Victor quase não conseguiu conter o ímpeto de uma gargalhada, diante daquela reação ingenuamente mambembe, digna de uma comédia teatral.
- Estou atrapalhando alguma coisa ? - indagou a robusta senhora, de idade bem avançada, porém guardando no fundo dos olhos toda experiência que a vida lhe reservou para interpretar o código supostamente secreto dos amantes.
- De jeito nenhum.  Já estava me despedindo do doutor Victor; aconselhando-o inclusive a descansar bastante, para seu pronto restabelecimento. - retrucou rapidamente Ângela, sem o menor poder de convencimento.
- Posso imaginar. - considerou a mulher, mantendo uma irônica discrição.
- Bem, antes que me esqueça; acredito que ainda não foram apresentados.  Victor, esta é a nossa governanta dos sonhos, dona Leonora.  Ela assumiu a casa, desde que nos mudamos para cá, fazem uns dois anos.
- É uma satisfação conhecê-lo, senhor.  Espero em nome do dono da casa, que sua passagem por aqui,  seja a mais agradável possível.
- Obrigado, vocês são muito gentis.
- Ângela, seu pai pediu que fosse até o escritório.  O computador travou mais uma vez, enquanto estava trabalhando.  E sabe como ele fica impaciente com estas novas tecnologias.  Disse que só você saberia dar jeito.
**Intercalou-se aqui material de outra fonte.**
(** * querystring-parser: the MongoDB-style filter parser and the include validator

    A shallow embedding of [parseMongoFilter] (core, filter-styles) and of
    [parseInclude] (objection package), together with the properties of the
    specification that concern them.

    JavaScript values are modelled by the types the code really handles:
    strings as [string], [undefined] as [None], arrays as lists, the object
    literal used as a lookup table as an association list (the last binding
    of a key wins, and a key that is not an own property is looked up on
    [Object.prototype]).  The modules the file [require]s but that are not
    part of it ([qs], the enumerations, the helpers) are interfaces: type
    classes whose members carry the source's names. *)

From Stdlib Require Import String Ascii List Bool Arith NArith Lia.
From Stdlib Require Import DecimalString.
Import ListNotations.
Open Scope string_scope.

Set Implicit Arguments.

(* ================================================================== *)
(** ** JavaScript string primitives used by the parser *)

(** [s.replace(/c/g, d)] for single characters [c] and [d]. *)
Fixpoint replaceAll (c d : ascii) (s : string) : string :=
  match s with
  | EmptyString => EmptyString
  | String x rest =>
      String (if Ascii.eqb x c then d else x) (replaceAll c d rest)
  end.

(** [s.split(sep)] for a one-character separator: always at least one
    segment, empty segments are kept. *)
Fixpoint split (sep : ascii) (s : string) : list string :=
  match s with
  | EmptyString => [EmptyString]
  | String x rest =>
      if Ascii.eqb x sep then EmptyString :: split sep rest
      else match split sep rest with
           | seg :: segs => String x seg :: segs
           | [] => [String x EmptyString]
           end
  end.

(** [s.length] as a truth value, the callback of [.filter((s) => s.length)]. *)
Definition hasLength (s : string) : bool :=
  match s with EmptyString => false | String _ _ => true end.

(** [key.startsWith(p)]. *)
Definition startsWith (p key : string) : bool := String.prefix p key.

(** A template-literal hole [${x}] where [x] is a string or [undefined]. *)
Definition hole (x : option string) : string :=
  match x with Some s => s | None => "undefined" end.

(* ================================================================== *)
(** ** Data *)

(** A value of the object returned by [qs.parse(_, { depth: 0, comma: true })]:
    a string, or an array of strings when the parameter was comma separated. *)
Inductive ProvidedValue :=
| Single (value : string)
| Many (values : list string).

Definition Array_isArray (v : ProvidedValue) : bool :=
  match v with Many _ => true | Single _ => false end.

(** enums/mongo-value-type *)
Inductive MongoValueType := NUMBER | DATE | NULL | STRING.

Definition MongoValueType_eqb (a b : MongoValueType) : bool :=
  match a, b with
  | NUMBER, NUMBER | DATE, DATE | NULL, NULL | STRING, STRING => true
  | _, _ => false
  end.

(** enums/mongo-operator: the members the parser reads, each a string.
    Their spellings are not part of this file, so every property below is
    stated for all of them. *)
Module MongoOperator.
Class enum := {
  EQUALS : string;
  NOT_EQUALS : string;
  GREATER_THAN : string;
  GREATER_OR_EQUAL : string;
  LESS_THAN : string;
  LESS_OR_EQUAL : string;
  ILIKE : string;
  IN : string;
  NOT_IN : string;
  IS_NULL : string
}.
End MongoOperator.

(** enums/sql-operator: the members the parser reads, each a string. *)
Module SqlOperator.
Class enum := {
  EQUALS : string;
  NOT_EQUALS : string;
  GREATER_THAN : string;
  GREATER_OR_EQUAL : string;
  LESS_THAN : string;
  LESS_OR_EQUAL : string;
  LIKE : string;
  ILIKE : string;
  IN : string;
  NOT_IN : string;
  IS_NULL : string;
  IS_NOT_NULL : string
}.
End SqlOperator.

(** JavaScript numbers: [Number(s)] and the conversion back to a string that a
    template literal performs.  Floating point is left abstract. *)
Module Js.
Class numbers := {
  number : Type;
  Number : string -> number;
  String_ : number -> string
}.
End Js.

(** The [qs] library, seen through [Object.entries(qs.parse(querystring,
    { depth: 0, comma: true }))]: the parameters in insertion order, the
    bracketed key kept verbatim. *)
Module qs.
Class lib := { parse : string -> list (string * ProvidedValue) }.
End qs.

(** helpers/are-mongo-types-the-same and helpers/is-null-string.  The first
    returns the shared value type, or a falsy value ([None]). *)
Class Helpers := {
  areMongoTypesTheSame : list string -> option MongoValueType;
  isNullString : string -> bool
}.

(** errors/querystring-parsing-error: the fields given to the constructor. *)
Record QuerystringParsingError := {
  message : string;
  querystring : string;
  paramKey : string;
  paramValue : ProvidedValue
}.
- Pode deixar.  Ainda bem que pode contar com uma nerd, discípula de Steve Jobs, para salvá-lo nessas horas. - disse com a habitual irreverência, recuperando a espontaneidade.
- O almoço costuma ser servido às treze horas.  Presumindo que ainda tenha dificuldade para andar, posso trazer a refeição aqui no quarto, mais cedo se desejar.
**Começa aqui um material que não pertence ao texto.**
(** When the loop returns, a field whose [clean] returned and that has a
    hook is left as the hook's answer has it: there is the instance the hook
    was called on (the field's cleaned value stored in it), and according to
    what the hook answered there the field's entry is the hook's result, or
    the error is in the report and the entry deleted, unless the value
    stored was [undefined]. *)
Lemma cleanFields_loop_hooked P l : forall s eo cd s',
  _errors s = Some eo -> cleanedData s = Some (VObj cd) ->
  NoDup (map fst l) ->
  for_each (_cleanFields_body P) l s = Normal tt s' ->
  forall name f v m h,
    In (name, f) l -> field_clean s name f = Return v ->
    field_hook P name = Some (m, h) ->
    exists seen cds eo' cd',
      config seen = config s /\
      cleanedData seen = Some (VObj cds) /\ Obj.get cds name = Some v /\
      _errors s' = Some eo' /\ cleanedData s' = Some (VObj cd') /\
      match h seen with
      | Return w =>
          Obj.get eo' name = Obj.get eo name /\ Obj.get cd' name = Some w
      | Raise (ValidationError msgs) =>
          Obj.get eo' name = Some msgs /\
          Obj.get cd' name = if isDefined v then None else Some VUndefined
      | Raise (Defect _) => False
      end.
Proof.
  induction l as [|[n f] l IH];
    intros s eo cd s' Herr Hcd Hnd Hrun name g v m h Hin Hfc Hhook.
  - destruct Hin.
  - inversion Hnd as [|? ? Hnotin Hnd']; subst.
    cbn [for_each] in Hrun. unfold bind in Hrun.
    destruct Hin as [Hin|Hin].
    + inversion Hin; subst. clear Hin.
      pose proof (body_hooked P name g s eo cd v m h Herr Hcd Hfc Hhook) as Hbody.
      cbv zeta in Hbody.
      set (seen := record (CalledMethod m)
                     (set_cleanedData (Some (VObj (Obj.set cd name v)))
                        (record (CalledFieldClean name) s))) in *.
      exists seen, (Obj.set cd name v).
      destruct (h seen) as [w|[msgs|d]].
      * destruct Hbody as (s1 & Hb & He1 & Hcd1). rewrite Hb in Hrun.
        destruct (cleanFields_loop_frame P l s1 _ _ He1 Hcd1)
          as (eo' & cd' & He' & Hcd' & Hfr).
        rewrite Hrun in He', Hcd'. cbn in He', Hcd'.
        exists eo', cd'. split; [reflexivity|]. split; [reflexivity|].
        split; [apply get_set_same|]. split; [exact He'|]. split; [exact Hcd'|].
        destruct (Hfr name Hnotin) as [A B]. split; [exact A|].
        rewrite B. apply get_set_same.
      * destruct Hbody as (s1 & Hb & He1 & Hcd1). rewrite Hb in Hrun.
        destruct (cleanFields_loop_frame P l s1 _ _ He1 Hcd1)
          as (eo' & cd' & He' & Hcd' & Hfr).
        rewrite Hrun in He', Hcd'. cbn in He', Hcd'.
        exists eo', cd'. split; [reflexivity|]. split; [reflexivity|].
        split; [apply get_set_same|]. split; [exact He'|]. split; [exact Hcd'|].
        destruct (Hfr name Hnotin) as [A B]. split.
        -- rewrite A. apply get_set_same.
        -- rewrite B. destruct v; cbn [isDefined];
             first [apply get_delete_same|apply get_set_same].
      * rewrite Hbody in Hrun. discriminate.
    + destruct (body_summary P n f s eo cd Herr Hcd)
        as (Hc1 & _ & _ & eo1 & cd1 & He1 & Hcd1 & Hfr1).
      destruct (_cleanFields_body P (n, f) s) as [[] s1|e s1] eqn:Hb;
        [|discriminate].
      cbn in Hc1, He1, Hcd1.
      assert (Hne : name <> n).
      { intros ->. apply Hnotin. apply (in_map fst) in Hin. exact Hin. }
      rewrite <- (field_clean_config s1 s name g Hc1) in Hfc.
      destruct (IH s1 eo1 cd1 s' He1 Hcd1 Hnd' Hrun name g v m h Hin Hfc Hhook)
        as (seen & cds & eo' & cd' & Hc & Hcds & Hv & He' & Hcd' & Hcase).
      exists seen, cds, eo', cd'. split; [congruence|]. split; [exact Hcds|].
      split; [exact Hv|]. split; [exact He'|]. split; [exact Hcd'|].
      destruct (Hfr1 name Hne) as [A _].
      destruct (h seen) as [w|[msgs|d]]; [|exact Hcase|exact Hcase].
      destruct Hcase as [B C]. split; [congruence|exact C].
Qed.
- De forma alguma.  - interveio Ângela antes que Victor pensasse em responder.  - Irá almoçar conosco.  Já pensei em tudo, Leonora.  Pegue aquela bengala do papai e deixe lá no meu quarto.  Virei buscá-lo.  No seu caso, a melhor fisioterapia é a força de vontade.
- Como quiser; não discuto com minha gentil cuidadora.  - concorda Victor, fitando-a carinhosamente.
A governanta pigarreou providencialmente, diante do brilho no olhar de Ângela, que a ele direcionava-se como resposta.  - Querida, deixe o moço descansar.  Seu pai não gosta de esperar !
- Tem razão.  Está quase na hora dos remédios.  Deixei o antitérmico e o anti inflamatório, ali na estante.  Cuide bem dele na minha ausência,  - advertiu Ângela com indisfarçável entusiasmo, passando pela porta antes que Leonora a fechasse atrás de si; deixando de presenciar a expressão intrigada da governanta, ao indecifrável perfil daquele hóspede, que secretamente a incomodava.